[Stored items]
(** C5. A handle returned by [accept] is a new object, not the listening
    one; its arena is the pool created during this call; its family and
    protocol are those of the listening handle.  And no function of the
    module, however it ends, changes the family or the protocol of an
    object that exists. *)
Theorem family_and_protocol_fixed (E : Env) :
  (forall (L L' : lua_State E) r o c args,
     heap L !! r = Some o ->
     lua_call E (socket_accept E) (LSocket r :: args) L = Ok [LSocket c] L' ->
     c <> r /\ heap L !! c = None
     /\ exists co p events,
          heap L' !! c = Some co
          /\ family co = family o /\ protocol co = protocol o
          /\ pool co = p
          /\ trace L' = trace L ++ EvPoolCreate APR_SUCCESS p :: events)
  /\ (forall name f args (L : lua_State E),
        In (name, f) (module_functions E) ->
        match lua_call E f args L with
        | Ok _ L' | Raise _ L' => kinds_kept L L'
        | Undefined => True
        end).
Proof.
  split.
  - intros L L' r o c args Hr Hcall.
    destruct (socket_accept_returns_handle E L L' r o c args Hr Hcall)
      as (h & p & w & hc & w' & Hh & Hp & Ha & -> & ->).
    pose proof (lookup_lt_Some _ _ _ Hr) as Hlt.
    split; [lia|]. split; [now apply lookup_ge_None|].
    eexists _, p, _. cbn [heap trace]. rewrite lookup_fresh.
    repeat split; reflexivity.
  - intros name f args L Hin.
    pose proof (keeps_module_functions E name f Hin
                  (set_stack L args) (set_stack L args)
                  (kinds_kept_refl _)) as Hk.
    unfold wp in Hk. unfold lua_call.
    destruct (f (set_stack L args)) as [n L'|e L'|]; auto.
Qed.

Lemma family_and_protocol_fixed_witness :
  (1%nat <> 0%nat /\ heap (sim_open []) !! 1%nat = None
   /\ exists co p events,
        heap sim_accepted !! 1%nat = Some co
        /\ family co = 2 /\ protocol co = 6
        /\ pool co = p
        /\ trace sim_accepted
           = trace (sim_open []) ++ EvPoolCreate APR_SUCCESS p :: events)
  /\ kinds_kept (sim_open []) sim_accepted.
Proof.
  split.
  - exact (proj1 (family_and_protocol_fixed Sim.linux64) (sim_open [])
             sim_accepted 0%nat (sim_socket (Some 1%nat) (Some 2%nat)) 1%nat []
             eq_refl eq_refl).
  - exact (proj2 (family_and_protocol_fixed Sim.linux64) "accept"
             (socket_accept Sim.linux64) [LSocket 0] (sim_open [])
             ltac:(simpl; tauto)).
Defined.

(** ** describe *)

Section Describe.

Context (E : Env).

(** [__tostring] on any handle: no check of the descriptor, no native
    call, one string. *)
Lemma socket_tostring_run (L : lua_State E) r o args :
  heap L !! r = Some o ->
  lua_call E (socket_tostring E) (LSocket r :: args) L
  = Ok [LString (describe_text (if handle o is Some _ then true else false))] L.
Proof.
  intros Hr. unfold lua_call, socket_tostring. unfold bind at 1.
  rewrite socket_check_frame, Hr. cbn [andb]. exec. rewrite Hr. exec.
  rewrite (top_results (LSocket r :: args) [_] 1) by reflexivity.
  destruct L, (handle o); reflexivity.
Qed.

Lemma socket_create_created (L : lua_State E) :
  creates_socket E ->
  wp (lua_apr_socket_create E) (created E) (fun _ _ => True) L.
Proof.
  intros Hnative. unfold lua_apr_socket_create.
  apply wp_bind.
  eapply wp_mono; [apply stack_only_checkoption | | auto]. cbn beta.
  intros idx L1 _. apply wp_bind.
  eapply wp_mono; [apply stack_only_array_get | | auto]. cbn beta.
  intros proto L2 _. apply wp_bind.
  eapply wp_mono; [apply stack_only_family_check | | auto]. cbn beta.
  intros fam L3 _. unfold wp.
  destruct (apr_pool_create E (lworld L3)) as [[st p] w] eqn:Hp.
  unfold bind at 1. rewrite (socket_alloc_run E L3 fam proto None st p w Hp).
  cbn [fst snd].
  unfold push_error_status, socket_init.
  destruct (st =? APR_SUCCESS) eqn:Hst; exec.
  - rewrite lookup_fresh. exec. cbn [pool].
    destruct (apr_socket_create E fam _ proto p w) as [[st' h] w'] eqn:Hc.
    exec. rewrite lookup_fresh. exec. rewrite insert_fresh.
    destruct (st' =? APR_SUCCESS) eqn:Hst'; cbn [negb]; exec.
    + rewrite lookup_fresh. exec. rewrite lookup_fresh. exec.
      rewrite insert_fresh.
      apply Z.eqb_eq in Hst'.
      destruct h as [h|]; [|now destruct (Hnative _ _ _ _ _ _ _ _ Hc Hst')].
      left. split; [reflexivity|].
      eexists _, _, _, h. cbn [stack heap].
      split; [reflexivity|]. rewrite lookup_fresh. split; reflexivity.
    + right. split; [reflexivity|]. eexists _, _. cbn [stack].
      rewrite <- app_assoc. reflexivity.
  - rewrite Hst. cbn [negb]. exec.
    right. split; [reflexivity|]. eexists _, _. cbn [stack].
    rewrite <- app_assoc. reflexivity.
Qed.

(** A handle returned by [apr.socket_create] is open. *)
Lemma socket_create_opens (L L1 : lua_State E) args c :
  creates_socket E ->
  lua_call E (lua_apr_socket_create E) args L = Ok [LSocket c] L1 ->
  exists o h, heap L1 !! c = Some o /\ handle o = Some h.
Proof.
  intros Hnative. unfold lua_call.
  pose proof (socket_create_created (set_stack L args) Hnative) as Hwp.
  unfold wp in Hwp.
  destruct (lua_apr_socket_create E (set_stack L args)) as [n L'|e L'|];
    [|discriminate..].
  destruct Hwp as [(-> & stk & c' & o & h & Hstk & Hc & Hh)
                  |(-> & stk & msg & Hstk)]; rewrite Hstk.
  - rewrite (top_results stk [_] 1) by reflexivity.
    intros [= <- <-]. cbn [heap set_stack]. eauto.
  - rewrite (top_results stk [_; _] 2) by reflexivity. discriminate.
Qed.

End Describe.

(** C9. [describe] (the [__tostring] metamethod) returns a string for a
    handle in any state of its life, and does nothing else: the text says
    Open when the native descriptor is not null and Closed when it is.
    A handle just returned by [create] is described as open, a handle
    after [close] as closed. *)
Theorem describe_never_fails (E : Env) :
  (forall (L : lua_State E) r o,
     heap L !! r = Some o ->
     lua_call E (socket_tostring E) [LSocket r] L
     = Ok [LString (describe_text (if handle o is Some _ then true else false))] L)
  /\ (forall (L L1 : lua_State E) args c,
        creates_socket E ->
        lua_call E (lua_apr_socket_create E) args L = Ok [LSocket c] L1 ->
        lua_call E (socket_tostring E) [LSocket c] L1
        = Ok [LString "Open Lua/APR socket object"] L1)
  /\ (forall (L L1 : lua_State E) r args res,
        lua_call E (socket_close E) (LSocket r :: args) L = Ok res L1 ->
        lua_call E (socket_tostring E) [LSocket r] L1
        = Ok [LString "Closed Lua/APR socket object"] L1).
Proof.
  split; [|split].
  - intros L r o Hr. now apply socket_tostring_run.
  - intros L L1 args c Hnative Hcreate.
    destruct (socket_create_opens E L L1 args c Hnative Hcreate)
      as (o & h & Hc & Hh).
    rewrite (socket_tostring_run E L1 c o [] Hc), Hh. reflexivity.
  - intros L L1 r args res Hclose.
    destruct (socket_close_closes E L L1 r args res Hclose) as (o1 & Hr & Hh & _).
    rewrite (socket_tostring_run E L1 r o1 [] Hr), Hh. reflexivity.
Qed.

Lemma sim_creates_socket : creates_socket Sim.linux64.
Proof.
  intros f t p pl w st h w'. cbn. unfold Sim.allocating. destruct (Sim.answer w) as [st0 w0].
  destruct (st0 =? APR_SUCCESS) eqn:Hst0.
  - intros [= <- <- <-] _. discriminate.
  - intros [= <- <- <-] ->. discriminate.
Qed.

...

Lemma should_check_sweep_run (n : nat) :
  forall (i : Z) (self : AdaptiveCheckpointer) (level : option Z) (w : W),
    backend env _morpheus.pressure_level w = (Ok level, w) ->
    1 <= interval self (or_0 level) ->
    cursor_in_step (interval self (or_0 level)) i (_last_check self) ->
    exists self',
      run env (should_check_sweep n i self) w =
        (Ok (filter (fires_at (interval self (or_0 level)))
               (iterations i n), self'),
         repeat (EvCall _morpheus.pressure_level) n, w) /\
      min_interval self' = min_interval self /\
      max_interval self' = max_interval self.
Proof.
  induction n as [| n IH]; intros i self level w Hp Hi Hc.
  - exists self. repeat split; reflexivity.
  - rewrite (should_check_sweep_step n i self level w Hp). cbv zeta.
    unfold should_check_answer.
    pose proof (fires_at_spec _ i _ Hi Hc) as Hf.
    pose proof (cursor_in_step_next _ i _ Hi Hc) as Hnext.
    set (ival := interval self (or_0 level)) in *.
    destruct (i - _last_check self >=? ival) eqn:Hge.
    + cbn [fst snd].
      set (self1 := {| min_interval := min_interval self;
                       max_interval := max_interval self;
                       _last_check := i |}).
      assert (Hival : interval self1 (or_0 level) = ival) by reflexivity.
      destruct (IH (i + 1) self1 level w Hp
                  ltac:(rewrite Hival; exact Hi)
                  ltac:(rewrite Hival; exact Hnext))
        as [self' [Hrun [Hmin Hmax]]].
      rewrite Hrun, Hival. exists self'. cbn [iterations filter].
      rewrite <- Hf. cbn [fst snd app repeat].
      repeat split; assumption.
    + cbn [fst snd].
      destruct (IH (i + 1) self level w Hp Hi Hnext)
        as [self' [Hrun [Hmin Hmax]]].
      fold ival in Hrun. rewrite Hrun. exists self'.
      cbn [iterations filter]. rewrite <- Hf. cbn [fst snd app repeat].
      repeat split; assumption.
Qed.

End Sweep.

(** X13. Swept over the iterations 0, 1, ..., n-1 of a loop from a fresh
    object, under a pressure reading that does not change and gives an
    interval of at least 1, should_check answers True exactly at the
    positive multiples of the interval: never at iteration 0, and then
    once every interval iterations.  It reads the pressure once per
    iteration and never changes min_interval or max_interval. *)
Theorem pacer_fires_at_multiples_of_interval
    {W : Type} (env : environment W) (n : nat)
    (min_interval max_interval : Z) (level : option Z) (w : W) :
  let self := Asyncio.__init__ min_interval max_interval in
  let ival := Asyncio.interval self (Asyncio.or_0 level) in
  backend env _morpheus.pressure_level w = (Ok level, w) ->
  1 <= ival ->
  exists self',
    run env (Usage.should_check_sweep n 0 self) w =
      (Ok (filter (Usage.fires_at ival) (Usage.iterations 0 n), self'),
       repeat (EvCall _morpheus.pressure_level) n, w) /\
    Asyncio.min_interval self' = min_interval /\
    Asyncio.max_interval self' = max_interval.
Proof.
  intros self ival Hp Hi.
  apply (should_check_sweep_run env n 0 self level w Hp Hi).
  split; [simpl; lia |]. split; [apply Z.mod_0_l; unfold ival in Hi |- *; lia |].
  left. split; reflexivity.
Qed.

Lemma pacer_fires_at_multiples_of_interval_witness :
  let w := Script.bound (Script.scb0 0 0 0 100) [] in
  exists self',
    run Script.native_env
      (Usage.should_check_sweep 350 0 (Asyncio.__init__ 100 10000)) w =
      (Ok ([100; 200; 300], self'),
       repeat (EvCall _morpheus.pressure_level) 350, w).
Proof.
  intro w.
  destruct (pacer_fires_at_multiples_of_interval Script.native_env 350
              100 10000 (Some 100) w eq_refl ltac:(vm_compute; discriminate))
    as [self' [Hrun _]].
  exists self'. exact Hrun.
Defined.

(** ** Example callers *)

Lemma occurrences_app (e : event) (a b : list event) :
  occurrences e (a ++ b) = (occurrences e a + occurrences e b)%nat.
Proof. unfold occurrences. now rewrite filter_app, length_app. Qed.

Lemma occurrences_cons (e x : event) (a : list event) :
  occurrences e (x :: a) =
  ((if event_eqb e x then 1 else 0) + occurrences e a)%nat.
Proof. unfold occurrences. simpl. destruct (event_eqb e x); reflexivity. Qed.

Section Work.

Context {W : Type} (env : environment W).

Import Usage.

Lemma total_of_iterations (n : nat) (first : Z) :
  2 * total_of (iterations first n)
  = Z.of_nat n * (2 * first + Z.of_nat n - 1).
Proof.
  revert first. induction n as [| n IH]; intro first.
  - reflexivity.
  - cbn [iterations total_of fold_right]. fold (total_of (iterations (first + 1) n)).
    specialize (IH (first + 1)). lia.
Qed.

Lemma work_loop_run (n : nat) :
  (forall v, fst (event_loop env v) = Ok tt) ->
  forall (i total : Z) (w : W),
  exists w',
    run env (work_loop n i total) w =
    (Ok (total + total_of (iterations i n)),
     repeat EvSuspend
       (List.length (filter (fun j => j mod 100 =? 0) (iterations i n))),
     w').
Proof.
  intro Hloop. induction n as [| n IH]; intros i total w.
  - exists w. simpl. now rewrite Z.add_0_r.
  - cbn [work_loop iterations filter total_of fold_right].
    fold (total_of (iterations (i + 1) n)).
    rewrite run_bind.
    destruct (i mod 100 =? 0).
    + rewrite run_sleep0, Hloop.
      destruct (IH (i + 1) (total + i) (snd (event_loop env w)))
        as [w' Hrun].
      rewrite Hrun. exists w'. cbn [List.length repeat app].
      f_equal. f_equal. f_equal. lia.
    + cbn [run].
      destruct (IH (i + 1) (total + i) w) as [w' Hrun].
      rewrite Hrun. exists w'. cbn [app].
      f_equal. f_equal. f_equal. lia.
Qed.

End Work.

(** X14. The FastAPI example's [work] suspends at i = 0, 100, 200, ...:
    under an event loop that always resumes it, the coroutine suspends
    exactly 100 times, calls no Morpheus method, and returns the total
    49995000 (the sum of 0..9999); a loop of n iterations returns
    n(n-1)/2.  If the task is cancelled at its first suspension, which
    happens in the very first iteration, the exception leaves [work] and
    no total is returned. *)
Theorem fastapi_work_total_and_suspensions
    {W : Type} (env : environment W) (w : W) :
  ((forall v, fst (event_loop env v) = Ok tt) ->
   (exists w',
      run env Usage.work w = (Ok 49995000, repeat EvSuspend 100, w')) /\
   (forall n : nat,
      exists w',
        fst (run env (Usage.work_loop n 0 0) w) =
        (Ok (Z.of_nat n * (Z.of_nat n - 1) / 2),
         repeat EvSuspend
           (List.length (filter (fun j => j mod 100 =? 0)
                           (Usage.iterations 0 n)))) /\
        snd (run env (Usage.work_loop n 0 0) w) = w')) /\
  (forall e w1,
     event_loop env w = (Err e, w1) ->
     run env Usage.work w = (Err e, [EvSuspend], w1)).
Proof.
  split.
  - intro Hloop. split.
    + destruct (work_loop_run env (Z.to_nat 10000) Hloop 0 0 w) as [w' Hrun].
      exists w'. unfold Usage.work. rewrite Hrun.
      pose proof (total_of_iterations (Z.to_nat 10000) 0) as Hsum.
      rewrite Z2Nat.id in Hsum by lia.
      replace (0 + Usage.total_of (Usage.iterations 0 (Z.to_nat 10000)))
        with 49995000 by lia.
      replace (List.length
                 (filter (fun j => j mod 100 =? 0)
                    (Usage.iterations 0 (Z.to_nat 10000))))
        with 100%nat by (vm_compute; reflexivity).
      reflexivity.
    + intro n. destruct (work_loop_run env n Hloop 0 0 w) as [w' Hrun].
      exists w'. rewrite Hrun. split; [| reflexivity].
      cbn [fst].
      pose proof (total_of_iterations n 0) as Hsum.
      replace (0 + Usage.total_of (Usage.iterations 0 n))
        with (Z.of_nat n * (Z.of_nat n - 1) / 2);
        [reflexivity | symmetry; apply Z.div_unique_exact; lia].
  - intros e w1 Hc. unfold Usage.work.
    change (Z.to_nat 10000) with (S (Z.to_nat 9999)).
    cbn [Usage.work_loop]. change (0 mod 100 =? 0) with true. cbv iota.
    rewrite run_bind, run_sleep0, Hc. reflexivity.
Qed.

---

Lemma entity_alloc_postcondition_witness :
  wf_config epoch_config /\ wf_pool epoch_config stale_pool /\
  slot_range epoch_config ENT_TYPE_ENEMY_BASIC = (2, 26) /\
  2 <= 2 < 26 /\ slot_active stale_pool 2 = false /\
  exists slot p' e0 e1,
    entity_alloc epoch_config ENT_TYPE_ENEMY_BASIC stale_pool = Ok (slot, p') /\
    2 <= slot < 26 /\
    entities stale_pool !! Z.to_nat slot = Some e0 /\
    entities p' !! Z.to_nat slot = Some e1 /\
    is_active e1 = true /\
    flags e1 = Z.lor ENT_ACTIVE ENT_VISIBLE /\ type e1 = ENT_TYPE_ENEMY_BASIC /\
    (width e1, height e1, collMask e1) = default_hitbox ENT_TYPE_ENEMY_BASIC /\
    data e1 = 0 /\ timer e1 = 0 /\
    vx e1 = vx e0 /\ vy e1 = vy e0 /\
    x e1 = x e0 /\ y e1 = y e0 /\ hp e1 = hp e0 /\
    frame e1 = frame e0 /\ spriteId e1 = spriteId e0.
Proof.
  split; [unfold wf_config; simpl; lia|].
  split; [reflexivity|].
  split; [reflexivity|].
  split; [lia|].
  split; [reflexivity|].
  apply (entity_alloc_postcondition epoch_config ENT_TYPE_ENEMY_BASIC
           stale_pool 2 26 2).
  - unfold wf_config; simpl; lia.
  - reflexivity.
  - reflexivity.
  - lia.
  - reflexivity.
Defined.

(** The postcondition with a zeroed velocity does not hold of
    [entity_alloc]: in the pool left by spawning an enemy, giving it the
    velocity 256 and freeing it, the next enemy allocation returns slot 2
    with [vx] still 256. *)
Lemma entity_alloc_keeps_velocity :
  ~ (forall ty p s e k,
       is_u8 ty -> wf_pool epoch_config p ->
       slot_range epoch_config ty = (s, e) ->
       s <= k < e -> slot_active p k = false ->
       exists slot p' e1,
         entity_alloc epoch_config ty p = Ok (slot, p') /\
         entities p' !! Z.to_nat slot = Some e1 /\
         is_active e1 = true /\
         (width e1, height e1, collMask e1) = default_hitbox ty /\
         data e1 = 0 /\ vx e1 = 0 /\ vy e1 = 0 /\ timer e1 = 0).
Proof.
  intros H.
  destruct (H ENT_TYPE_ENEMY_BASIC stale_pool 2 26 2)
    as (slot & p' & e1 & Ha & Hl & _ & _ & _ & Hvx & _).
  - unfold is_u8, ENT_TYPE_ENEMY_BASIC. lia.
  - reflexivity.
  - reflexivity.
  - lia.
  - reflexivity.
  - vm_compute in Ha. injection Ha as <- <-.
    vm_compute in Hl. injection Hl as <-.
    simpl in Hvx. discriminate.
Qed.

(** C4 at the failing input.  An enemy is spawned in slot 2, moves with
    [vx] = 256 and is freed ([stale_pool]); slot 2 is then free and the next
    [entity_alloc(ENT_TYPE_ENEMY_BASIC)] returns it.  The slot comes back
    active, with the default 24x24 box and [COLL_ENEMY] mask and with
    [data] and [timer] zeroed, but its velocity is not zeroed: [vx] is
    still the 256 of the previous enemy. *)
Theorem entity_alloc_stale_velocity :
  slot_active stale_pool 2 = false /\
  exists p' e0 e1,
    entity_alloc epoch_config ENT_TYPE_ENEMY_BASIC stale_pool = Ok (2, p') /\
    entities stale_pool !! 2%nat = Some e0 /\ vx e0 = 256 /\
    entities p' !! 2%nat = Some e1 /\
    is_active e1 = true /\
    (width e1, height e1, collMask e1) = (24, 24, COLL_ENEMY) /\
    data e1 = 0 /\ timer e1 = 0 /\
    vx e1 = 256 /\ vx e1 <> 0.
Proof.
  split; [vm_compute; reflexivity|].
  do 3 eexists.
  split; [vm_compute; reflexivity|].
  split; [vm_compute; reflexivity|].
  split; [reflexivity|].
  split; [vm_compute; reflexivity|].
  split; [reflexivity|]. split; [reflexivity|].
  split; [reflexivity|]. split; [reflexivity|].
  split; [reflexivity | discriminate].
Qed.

◆ WHAT YOU HAVE TO DO ◆
State how many lines of the records contain the word "left". Give that number alone.

◆ ANSWER SPACE ◆
3